Give again, word for word, every line below from the one that has "(** *** [run_historical_backtest.py] *)" through the one that has "feed ← open_feed args;", both included, and no others.

Study material: Begin

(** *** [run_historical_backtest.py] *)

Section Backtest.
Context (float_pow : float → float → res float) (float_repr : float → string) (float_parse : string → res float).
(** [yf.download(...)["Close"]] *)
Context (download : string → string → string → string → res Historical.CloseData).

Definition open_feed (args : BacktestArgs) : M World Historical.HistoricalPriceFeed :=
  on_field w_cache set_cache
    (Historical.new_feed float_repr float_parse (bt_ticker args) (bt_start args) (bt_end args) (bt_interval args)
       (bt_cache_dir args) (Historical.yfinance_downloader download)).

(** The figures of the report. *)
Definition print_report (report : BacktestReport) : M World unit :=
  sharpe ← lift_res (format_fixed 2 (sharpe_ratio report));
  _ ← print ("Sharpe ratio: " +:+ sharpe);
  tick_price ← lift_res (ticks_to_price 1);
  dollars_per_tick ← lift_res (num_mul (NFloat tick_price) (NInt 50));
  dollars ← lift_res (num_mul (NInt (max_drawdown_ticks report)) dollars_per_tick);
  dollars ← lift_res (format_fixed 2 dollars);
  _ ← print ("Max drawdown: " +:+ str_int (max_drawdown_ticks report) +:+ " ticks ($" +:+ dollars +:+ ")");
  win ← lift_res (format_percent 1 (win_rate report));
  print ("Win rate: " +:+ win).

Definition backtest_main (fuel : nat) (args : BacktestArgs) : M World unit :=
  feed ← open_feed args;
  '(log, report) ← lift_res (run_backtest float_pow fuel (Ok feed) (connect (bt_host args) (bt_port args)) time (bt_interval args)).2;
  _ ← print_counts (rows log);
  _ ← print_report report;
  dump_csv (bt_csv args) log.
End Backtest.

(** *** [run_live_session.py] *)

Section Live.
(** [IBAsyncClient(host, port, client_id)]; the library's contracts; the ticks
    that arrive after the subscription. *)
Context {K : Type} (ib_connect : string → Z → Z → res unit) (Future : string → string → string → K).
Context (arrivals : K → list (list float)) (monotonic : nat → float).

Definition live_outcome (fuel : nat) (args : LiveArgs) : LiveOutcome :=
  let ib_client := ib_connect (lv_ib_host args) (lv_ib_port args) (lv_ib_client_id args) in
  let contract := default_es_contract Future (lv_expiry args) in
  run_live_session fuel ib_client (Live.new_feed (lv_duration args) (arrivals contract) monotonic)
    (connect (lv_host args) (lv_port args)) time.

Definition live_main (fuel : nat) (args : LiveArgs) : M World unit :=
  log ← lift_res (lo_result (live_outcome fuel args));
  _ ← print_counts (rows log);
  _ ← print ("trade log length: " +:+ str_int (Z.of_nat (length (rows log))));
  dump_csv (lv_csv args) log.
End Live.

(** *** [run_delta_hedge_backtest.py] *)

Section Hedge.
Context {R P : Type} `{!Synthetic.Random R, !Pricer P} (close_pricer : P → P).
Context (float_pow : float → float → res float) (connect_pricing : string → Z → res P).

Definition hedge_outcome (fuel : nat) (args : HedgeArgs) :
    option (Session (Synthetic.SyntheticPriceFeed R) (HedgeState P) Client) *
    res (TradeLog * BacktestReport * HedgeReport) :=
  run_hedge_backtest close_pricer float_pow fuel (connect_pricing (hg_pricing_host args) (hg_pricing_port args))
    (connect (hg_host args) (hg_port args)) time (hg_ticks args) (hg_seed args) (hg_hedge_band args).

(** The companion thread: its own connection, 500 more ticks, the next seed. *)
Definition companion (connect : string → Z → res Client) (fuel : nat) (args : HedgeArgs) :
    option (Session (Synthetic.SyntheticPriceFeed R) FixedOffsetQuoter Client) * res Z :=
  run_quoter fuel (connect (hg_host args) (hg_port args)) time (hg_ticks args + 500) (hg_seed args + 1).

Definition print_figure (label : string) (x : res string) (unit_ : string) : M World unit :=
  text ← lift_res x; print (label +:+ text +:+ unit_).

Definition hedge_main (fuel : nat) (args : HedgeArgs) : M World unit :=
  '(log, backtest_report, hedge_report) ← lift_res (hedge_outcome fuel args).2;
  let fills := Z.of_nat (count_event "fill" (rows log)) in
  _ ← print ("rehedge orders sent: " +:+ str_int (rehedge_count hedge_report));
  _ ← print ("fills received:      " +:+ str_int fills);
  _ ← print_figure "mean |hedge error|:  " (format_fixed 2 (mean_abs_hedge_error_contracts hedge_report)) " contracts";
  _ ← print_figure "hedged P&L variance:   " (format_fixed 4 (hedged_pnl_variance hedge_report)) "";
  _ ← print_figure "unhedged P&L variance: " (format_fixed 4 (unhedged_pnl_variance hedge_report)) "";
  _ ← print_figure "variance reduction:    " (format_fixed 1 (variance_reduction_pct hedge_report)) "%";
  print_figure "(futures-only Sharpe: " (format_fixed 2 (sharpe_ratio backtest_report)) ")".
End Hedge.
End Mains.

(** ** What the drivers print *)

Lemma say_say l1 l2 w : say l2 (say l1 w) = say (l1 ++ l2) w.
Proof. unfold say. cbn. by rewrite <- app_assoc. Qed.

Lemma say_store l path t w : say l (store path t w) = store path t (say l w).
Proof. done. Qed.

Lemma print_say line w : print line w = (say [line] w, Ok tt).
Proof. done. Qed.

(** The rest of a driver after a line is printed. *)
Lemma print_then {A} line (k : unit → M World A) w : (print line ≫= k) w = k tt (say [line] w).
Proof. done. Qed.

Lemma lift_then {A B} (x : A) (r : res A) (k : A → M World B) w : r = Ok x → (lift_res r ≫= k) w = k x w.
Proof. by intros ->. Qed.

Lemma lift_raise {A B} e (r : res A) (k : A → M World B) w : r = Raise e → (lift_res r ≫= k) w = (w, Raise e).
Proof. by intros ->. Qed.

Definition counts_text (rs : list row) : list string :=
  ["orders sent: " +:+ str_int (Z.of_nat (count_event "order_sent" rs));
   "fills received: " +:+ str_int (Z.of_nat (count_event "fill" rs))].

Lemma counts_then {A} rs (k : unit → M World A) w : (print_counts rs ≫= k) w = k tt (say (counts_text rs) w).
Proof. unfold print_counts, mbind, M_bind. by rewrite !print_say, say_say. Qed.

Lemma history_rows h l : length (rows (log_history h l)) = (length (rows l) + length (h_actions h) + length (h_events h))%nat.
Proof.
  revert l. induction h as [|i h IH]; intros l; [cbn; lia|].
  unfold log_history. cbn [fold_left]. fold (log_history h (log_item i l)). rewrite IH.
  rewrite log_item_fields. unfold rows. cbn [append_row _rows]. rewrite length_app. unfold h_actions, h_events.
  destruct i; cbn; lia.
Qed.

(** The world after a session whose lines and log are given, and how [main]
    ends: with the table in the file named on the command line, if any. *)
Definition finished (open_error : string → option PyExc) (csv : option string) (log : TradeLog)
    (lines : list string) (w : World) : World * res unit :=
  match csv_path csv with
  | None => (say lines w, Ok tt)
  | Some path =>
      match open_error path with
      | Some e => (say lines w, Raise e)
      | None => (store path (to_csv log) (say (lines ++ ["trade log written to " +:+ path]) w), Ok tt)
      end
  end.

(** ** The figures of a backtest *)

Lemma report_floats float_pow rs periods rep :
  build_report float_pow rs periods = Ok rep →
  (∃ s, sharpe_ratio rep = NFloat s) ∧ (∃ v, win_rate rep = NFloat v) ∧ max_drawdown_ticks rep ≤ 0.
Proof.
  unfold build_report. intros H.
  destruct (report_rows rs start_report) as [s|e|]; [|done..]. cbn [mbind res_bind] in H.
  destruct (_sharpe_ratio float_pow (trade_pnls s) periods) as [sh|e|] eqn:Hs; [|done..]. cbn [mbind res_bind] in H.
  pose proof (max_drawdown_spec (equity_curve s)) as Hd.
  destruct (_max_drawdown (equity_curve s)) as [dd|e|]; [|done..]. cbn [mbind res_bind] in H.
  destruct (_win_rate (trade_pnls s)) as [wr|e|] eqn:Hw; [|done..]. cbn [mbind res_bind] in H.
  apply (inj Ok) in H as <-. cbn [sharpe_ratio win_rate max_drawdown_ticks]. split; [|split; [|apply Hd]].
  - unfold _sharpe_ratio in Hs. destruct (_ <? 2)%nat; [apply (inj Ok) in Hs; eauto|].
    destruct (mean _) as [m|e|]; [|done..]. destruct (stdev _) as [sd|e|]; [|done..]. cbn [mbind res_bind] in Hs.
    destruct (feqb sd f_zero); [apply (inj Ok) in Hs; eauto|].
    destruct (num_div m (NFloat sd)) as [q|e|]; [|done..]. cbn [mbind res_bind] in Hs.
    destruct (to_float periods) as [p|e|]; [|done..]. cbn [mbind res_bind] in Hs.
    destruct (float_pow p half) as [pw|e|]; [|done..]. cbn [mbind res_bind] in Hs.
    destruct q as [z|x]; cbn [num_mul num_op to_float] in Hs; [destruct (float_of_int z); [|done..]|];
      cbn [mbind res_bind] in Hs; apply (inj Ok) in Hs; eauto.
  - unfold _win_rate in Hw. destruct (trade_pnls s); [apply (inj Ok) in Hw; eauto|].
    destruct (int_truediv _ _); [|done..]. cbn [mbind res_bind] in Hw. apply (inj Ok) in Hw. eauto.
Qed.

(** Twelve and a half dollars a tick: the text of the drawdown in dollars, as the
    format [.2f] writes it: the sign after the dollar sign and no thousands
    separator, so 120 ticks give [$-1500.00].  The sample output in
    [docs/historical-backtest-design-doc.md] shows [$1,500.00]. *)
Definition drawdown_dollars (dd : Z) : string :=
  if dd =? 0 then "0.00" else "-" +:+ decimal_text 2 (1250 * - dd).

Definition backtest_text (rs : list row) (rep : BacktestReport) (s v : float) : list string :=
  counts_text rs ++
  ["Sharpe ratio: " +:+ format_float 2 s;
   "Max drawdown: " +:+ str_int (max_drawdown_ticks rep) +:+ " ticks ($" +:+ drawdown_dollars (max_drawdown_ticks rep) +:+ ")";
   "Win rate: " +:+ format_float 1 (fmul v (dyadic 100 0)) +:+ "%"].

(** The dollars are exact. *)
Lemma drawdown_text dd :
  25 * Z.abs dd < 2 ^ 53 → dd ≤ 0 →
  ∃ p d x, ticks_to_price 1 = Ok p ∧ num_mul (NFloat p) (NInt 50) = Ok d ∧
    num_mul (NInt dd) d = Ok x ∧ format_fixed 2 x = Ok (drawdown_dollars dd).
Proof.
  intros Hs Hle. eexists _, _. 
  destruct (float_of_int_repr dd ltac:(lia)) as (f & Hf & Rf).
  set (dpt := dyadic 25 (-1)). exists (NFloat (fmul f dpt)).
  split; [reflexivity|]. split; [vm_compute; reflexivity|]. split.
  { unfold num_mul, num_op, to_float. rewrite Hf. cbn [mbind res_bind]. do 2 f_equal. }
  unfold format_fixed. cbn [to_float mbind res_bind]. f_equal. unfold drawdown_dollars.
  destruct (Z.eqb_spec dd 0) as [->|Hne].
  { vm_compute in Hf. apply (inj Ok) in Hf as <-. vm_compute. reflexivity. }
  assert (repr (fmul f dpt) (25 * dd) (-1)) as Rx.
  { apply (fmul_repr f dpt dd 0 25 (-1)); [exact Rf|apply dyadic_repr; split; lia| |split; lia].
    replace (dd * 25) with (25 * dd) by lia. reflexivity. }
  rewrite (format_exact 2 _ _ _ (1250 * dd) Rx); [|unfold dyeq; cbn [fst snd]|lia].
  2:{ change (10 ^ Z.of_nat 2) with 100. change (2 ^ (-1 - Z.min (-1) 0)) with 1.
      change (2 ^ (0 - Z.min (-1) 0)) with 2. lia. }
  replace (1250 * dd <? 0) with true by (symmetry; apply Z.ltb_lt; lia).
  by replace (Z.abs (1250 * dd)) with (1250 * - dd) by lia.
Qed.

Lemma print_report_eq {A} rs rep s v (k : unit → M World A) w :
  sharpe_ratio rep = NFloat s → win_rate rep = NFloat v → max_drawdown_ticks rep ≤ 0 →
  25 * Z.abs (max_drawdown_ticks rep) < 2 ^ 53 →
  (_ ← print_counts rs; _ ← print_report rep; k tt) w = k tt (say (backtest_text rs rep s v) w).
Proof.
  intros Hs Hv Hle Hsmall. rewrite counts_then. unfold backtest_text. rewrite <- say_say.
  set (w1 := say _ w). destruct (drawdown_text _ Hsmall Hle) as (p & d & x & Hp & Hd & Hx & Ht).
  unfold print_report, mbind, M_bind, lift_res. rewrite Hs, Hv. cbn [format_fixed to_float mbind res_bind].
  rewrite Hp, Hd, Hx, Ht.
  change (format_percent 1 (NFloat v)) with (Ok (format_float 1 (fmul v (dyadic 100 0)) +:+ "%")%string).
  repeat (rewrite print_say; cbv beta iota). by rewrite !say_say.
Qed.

Study material: End
Study material: Begin

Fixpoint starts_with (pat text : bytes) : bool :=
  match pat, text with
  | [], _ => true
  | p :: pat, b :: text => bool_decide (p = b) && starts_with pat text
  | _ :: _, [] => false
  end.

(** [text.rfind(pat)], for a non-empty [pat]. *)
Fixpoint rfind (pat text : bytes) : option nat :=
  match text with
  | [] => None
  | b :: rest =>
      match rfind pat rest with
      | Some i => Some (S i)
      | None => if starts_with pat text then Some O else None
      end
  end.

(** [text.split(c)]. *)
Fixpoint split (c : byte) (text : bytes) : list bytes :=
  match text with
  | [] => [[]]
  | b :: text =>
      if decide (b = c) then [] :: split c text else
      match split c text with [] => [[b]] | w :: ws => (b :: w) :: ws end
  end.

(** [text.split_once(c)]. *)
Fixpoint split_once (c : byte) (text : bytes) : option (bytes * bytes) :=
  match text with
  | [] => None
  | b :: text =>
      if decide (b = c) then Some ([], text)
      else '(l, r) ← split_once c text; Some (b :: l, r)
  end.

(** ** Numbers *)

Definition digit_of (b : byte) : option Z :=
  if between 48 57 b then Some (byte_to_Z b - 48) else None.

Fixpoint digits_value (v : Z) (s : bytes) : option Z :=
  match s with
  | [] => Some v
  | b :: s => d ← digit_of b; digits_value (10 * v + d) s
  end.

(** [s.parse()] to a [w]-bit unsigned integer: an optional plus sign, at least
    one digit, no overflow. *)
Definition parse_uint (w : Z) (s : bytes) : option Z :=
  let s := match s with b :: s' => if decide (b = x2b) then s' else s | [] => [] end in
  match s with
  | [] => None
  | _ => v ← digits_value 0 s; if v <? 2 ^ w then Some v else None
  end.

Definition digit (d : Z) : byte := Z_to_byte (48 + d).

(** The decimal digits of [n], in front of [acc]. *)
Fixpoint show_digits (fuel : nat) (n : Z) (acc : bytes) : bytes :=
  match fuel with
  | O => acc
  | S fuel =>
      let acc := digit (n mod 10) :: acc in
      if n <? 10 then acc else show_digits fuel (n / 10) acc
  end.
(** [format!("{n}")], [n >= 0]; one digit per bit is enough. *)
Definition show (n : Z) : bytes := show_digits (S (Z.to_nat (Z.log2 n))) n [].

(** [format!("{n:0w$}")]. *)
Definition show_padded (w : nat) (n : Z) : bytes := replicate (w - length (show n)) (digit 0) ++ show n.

Study material: End

**Task answer**
(** *** [run_historical_backtest.py] *)

Section Backtest.
Context (float_pow : float → float → res float) (float_repr : float → string) (float_parse : string → res float).
(** [yf.download(...)["Close"]] *)
Context (download : string → string → string → string → res Historical.CloseData).

Definition open_feed (args : BacktestArgs) : M World Historical.HistoricalPriceFeed :=
  on_field w_cache set_cache
    (Historical.new_feed float_repr float_parse (bt_ticker args) (bt_start args) (bt_end args) (bt_interval args)
       (bt_cache_dir args) (Historical.yfinance_downloader download)).

(** The figures of the report. *)
Definition print_report (report : BacktestReport) : M World unit :=
  sharpe ← lift_res (format_fixed 2 (sharpe_ratio report));
  _ ← print ("Sharpe ratio: " +:+ sharpe);
  tick_price ← lift_res (ticks_to_price 1);
  dollars_per_tick ← lift_res (num_mul (NFloat tick_price) (NInt 50));
  dollars ← lift_res (num_mul (NInt (max_drawdown_ticks report)) dollars_per_tick);
  dollars ← lift_res (format_fixed 2 dollars);
  _ ← print ("Max drawdown: " +:+ str_int (max_drawdown_ticks report) +:+ " ticks ($" +:+ dollars +:+ ")");
  win ← lift_res (format_percent 1 (win_rate report));
  print ("Win rate: " +:+ win).

Definition backtest_main (fuel : nat) (args : BacktestArgs) : M World unit :=
  feed ← open_feed args;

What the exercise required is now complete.